(* ===== verification/Apply.v ===== *)
(** * Enforcement (internal/controller/apply.go, firmware.go, schedule.go and
      [enforceAndRecheck] of shellydevice_controller.go)

    The effectful half of enforcement: evaluating the pseudo-sections against the
    device, writing the drifted sections in [ApplyOrder], and re-reading the
    device to verify. *)

From stdpp Require Import prelude gmap strings pretty sorting list.
From S2P Require Import Prelude Json Api Diff Order Match Render Shelly Effects Client Jobs Fleet.

(** The reconciler's configuration (its immutable fields); [Reader] and
    [Recorder] are interfaces that may be nil. *)
Record Settings : Type := MkSettings {
  rs_Reader : bool;
  rs_Recorder : bool;
  rs_NameMapName : string;
  rs_RegistryName : string;
  rs_Interval : duration;
  rs_UpdateSpacing : duration;
}.

Definition sectionAuth : string := "auth".
Definition sectionWifi : string := "wifi".

Record applyResult : Type := MkApplyResult {
  ar_applied : list string;
  ar_restartRequired : bool;
}.

(** [if r.Recorder != nil { r.Recorder.Event(...) }]. *)
Definition record_event (r : Settings) (dev : ShellyDevice) (t : event_type)
  (reason message : string) : prog unit :=
  if r.(rs_Recorder) then perform (OEvent (dev_Name dev) t reason message) else Ret tt.

(** ** Pseudo-section findings *)

Definition authEnableOf (p : ShellyProfile) : option bool :=
  p.(prof_Spec).(ps_Config).(cfg_Auth) ≫= auth_Enable.

Definition appendAuthFinding (p : ShellyProfile) (fs : list Finding) (authNow : bool)
  : list Finding :=
  match authEnableOf p with
  | Some want =>
      if Bool.eqb want authNow then fs
      else fs ++ [MkFinding sectionAuth "enable" (VBool want) (VBool authNow)]
  | None => fs
  end.

Definition appendFirmwareFindings (c : Client) (p : ShellyProfile) (fs : list Finding)
  : prog (res error (list Finding)) :=
  match firmwareEnableOf p with
  | None => Ret (Ok fs)
  | Some want =>
      jobs <-? ListSchedules c ;;
      Ret (Ok (fs ++ firmwareFindings want jobs))
  end.

Section Apply.
Context `{JsonText, Sha256, StrConv, Fmt}.

Definition appendScheduleFindings (c : Client) (p : ShellyProfile) (fs : list Finding)
  : prog (res error (list Finding)) :=
  match scheduleSectionOf p with
  | None => Ret (Ok fs)
  | Some sec =>
      jobs <-? ListSchedules c ;;
      Ret (Ok (fs ++ (act_finding <$> scheduleActions (Some sec) jobs)))
  end.

(** ** Writers *)

(** A loop over steps that stops at the first error. *)
Fixpoint each {A : Type} (f : A → prog (res error unit)) (l : list A) : prog (res error unit) :=
  match l with
  | [] => Ret (Ok tt)
  | x :: l' => _ <-? f x ;; each f l'
  end.

(** [if err != nil { return fmt.Errorf(prefix: %w) }]. *)
Definition wrapping {A : Type} (prefix : string) (p : prog (res error A)) : prog (res error A) :=
  r <- p ;;
  Ret (match r with Ok a => Ok a | Err e => Err (wrap prefix e) end).

Definition delete_job (c : Client) (id : Z) : prog (res error unit) :=
  wrapping ("deleting schedule job " +:+ itoa id) (DeleteSchedule c id).

Definition applyFirmware (c : Client) (want : bool) : prog (res error unit) :=
  jobs <-? wrapping "listing schedule jobs" (ListSchedules c) ;;
  let '(offenders, hasCompliant) := firmwareOffenders want jobs in
  _ <-? each (delete_job c) offenders ;;
  if want && negb hasCompliant then
    _ <-? wrapping "creating auto-update job" (CreateSchedule c autoUpdateJob) ;;
    Ret (Ok tt)
  else Ret (Ok tt).

(** One action of the schedule plan. *)
Definition apply_action (c : Client) (sec : ScheduleSection) (a : scheduleAction)
  : prog (res error unit) :=
  match a.(act_kind) with
  | ACreate =>
      let si := (-1 - a.(act_job).(job_ID))%Z in
      if ((si <? 0) || (Z.of_nat (length sec.(sched_Jobs)) <=? si))%Z
      then Ret (Err (errorf ("schedule: internal: invalid spec index " +:+ itoa si)))
      else match sec.(sched_Jobs) !! Z.to_nat si with
           | None => Ret (Err (errorf ("schedule: internal: invalid spec index " +:+ itoa si)))
           | Some spec =>
               match specCalls spec.(js_Calls) with
               | Err e => Ret (Err e)
               | Ok calls =>
                   _ <-? wrapping ("creating schedule job " +:+ fmt_q spec.(js_Timespec))
                           (CreateSchedule c
                              (MkScheduleJob 0 (enableOf spec) spec.(js_Timespec) calls)) ;;
                   Ret (Ok tt)
               end
           end
  | AUpdate =>
      wrapping ("updating schedule job " +:+ itoa a.(act_id)) (UpdateSchedule c a.(act_job))
  | ADelete => delete_job c a.(act_id)
  end.

Definition applySchedule (c : Client) (p : ShellyProfile) : prog (res error unit) :=
  match scheduleSectionOf p with
  | None => Ret (Ok tt)
  | Some sec =>
      jobs <-? wrapping "listing schedule jobs" (ListSchedules c) ;;
      each (apply_action c sec) (scheduleActions (Some sec) jobs)
  end.

(** [m["pass"] = pass] in the network object under [key], if both are there. *)
Definition inject (key pass : string) (out : obj) : obj :=
  if String.eqb pass "" then out
  else match out !! key with
       | Some (VObj m) => <[key := VObj (<["pass" := VStr pass]> m)]> out
       | _ => out
       end.

Definition wifiPayload (rendered : option obj) (pw : WifiPasswords) : obj :=
  inject "sta1" pw.(wp_Sta1) (inject "sta" pw.(wp_Sta) (default ∅ rendered)).

(** The device id for [Shelly.SetAuth], and the call. *)
Definition apply_auth (c : Client) (dev : ShellyDevice) (authEnable : option bool)
  (password : string) : prog (res error bool) :=
  let targetOn := match authEnable with Some b => b | None => false end in
  if targetOn && String.eqb password "" then
    Ret (Err (errorf "auth: no password available (set spec.config.auth.passwordSecretRef)"))
  else
    info <-? wrapping "auth: probing for device id" (Probe dev.(dev_Status).(st_Address)) ;;
    let pw := if targetOn then password else "" in
    _ <-? wrapping "auth" (SetAuth c info.(di_ID) pw) ;;
    Ret (Ok false).

(** One iteration of [applyFindings]: the section's restart flag. *)
Definition apply_section (c : Client) (dev : ShellyDevice) (desired : desired_config)
  (authEnable fwEnable : option bool) (password : string) (wifiPw : WifiPasswords)
  (profile : ShellyProfile) (section : string) : prog (res error bool) :=
  if String.eqb section sectionAuth then apply_auth c dev authEnable password
  else if String.eqb section sectionFirmware then
    match fwEnable with
    | None => Ret (Err (errorf "firmware: section drifted but profile does not manage it"))
    | Some want =>
        _ <-? wrapping "firmware" (applyFirmware c want) ;; Ret (Ok false)
    end
  else if String.eqb section sectionSchedule then
    match scheduleSectionOf profile with
    | None => Ret (Err (errorf "schedule: section drifted but profile does not manage it"))
    | Some _ =>
        _ <-? wrapping "schedule" (applySchedule c profile) ;; Ret (Ok false)
    end
  else if String.eqb section sectionWifi then
    wrapping section (SetConfig c section (Some (wifiPayload (desired !! section) wifiPw)))
  else if HasPrefix section "switch:" then
    match Atoi (TrimPrefix section "switch:") with
    | None => Ret (Err (errorf (section +:+ ": bad component id")))
    | Some id => wrapping section (SetSwitchConfig c id (desired !! section))
    end
  else wrapping section (SetConfig c section (desired !! section)).

Fixpoint apply_sections (f : string → prog (res error bool)) (sections : list string)
  (acc : applyResult) : prog (applyResult * option error) :=
  match sections with
  | [] => Ret (acc, None)
  | s :: rest =>
      r <- f s ;;
      match r with
      | Err e => Ret (acc, Some e)
      | Ok restart =>
          apply_sections f rest
            (MkApplyResult (acc.(ar_applied) ++ [s]) (acc.(ar_restartRequired) || restart))
      end
  end.

Definition applyFindings (c : Client) (dev : ShellyDevice) (desired : desired_config)
  (findings : list Finding) (authEnable fwEnable : option bool) (password : string)
  (wifiPw : WifiPasswords) (profile : ShellyProfile) : prog (applyResult * option error) :=
  apply_sections (apply_section c dev desired authEnable fwEnable password wifiPw profile)
    (ApplyOrder (Sections findings)) (MkApplyResult [] false).

(** ** Apply, then verify *)

(** The error of [enforceAndRecheck]: a failed write, or a [recheckError]. *)
Inductive enforce_error : Type :=
| ApplyError (e : error)
| RecheckError (e : error).

Definition rechecking {A : Type} (prefix : string) (p : prog (res error A))
  : prog (res enforce_error A) :=
  r <- p ;;
  Ret (match r with Ok a => Ok a | Err e => Err (RecheckError (wrap prefix e)) end).

(** The auth state once the applied sections are in. *)
Definition auth_after (profile : ShellyProfile) (applied : list string) (authNow : bool) : bool :=
  if decide (sectionAuth ∈ applied)
  then match authEnableOf profile with Some e => e | None => authNow end
  else authNow.

(** The verification half: a fresh read of the device, evaluated in full. *)
Definition recheck (dev : ShellyDevice) (profile : ShellyProfile)
  (desiredName password : string) (authNow : bool) : prog (res enforce_error (list Finding)) :=
  c <- perform (OClient dev.(dev_Status).(st_Address) password) ;;
  actual <-? rechecking "re-checking after enforcement" (GetConfig c) ;;
  order <- perform (ORange actual) ;;
  let desired := Render profile.(prof_Spec).(ps_Config) desiredName order actual in
  match Diff desired actual with
  | Err e => Ret (Err (RecheckError (wrap "parsing device config after enforcement" (errorf e))))
  | Ok fs =>
      let fs := appendAuthFinding profile fs authNow in
      fs <-? rechecking "re-checking schedule jobs after enforcement"
               (appendFirmwareFindings c profile fs) ;;
      rechecking "re-checking schedule section jobs after enforcement"
        (appendScheduleFindings c profile fs)
  end.

(** Sections written, fresh auth state, and the findings or the error. *)
Definition enforceAndRecheck (r : Settings) (c : Client) (dev : ShellyDevice)
  (profile : ShellyProfile) (desired : desired_config) (desiredName password : string)
  (wifiPw : WifiPasswords) (findings : list Finding) (authNow : bool)
  : prog (list string * bool * res enforce_error (list Finding)) :=
  a <- applyFindings c dev desired findings (authEnableOf profile) (firmwareEnableOf profile)
         password wifiPw profile ;;
  let '(result, applyErr) := a in
  (match result.(ar_applied) with
   | [] => Ret tt
   | applied => record_event r dev EventNormal "DriftCorrected"
                  ("applied sections: " +:+ Join applied ", ")
   end) ;;;
  (if result.(ar_restartRequired)
   then record_event r dev EventNormal "RestartRequired"
          "a configuration change requires a device restart to take effect"
   else Ret tt) ;;;
  match applyErr with
  | Some e => Ret (result.(ar_applied), authNow, Err (ApplyError e))
  | None =>
      let authNow := auth_after profile result.(ar_applied) authNow in
      fs <- recheck dev profile desiredName password authNow ;;
      Ret (result.(ar_applied), authNow, fs)
  end.
End Apply.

- _THE TASK_: Each line from the first line of the listing through the line containing "Definition appendAuthFinding (p" must be set down exactly; no other line belongs in the answer.

- _WRITTEN ANSWER_:
(* ===== verification/Apply.v ===== *)
(** * Enforcement (internal/controller/apply.go, firmware.go, schedule.go and
      [enforceAndRecheck] of shellydevice_controller.go)

    The effectful half of enforcement: evaluating the pseudo-sections against the
    device, writing the drifted sections in [ApplyOrder], and re-reading the
    device to verify. *)

From stdpp Require Import prelude gmap strings pretty sorting list.
From S2P Require Import Prelude Json Api Diff Order Match Render Shelly Effects Client Jobs Fleet.

(** The reconciler's configuration (its immutable fields); [Reader] and
    [Recorder] are interfaces that may be nil. *)
Record Settings : Type := MkSettings {
  rs_Reader : bool;
  rs_Recorder : bool;
  rs_NameMapName : string;
  rs_RegistryName : string;
  rs_Interval : duration;
  rs_UpdateSpacing : duration;
}.

Definition sectionAuth : string := "auth".
Definition sectionWifi : string := "wifi".

Record applyResult : Type := MkApplyResult {
  ar_applied : list string;
  ar_restartRequired : bool;
}.

(** [if r.Recorder != nil { r.Recorder.Event(...) }]. *)
Definition record_event (r : Settings) (dev : ShellyDevice) (t : event_type)
  (reason message : string) : prog unit :=
  if r.(rs_Recorder) then perform (OEvent (dev_Name dev) t reason message) else Ret tt.

(** ** Pseudo-section findings *)

Definition authEnableOf (p : ShellyProfile) : option bool :=
  p.(prof_Spec).(ps_Config).(cfg_Auth) ≫= auth_Enable.

Definition appendAuthFinding (p : ShellyProfile) (fs : list Finding) (authNow : bool)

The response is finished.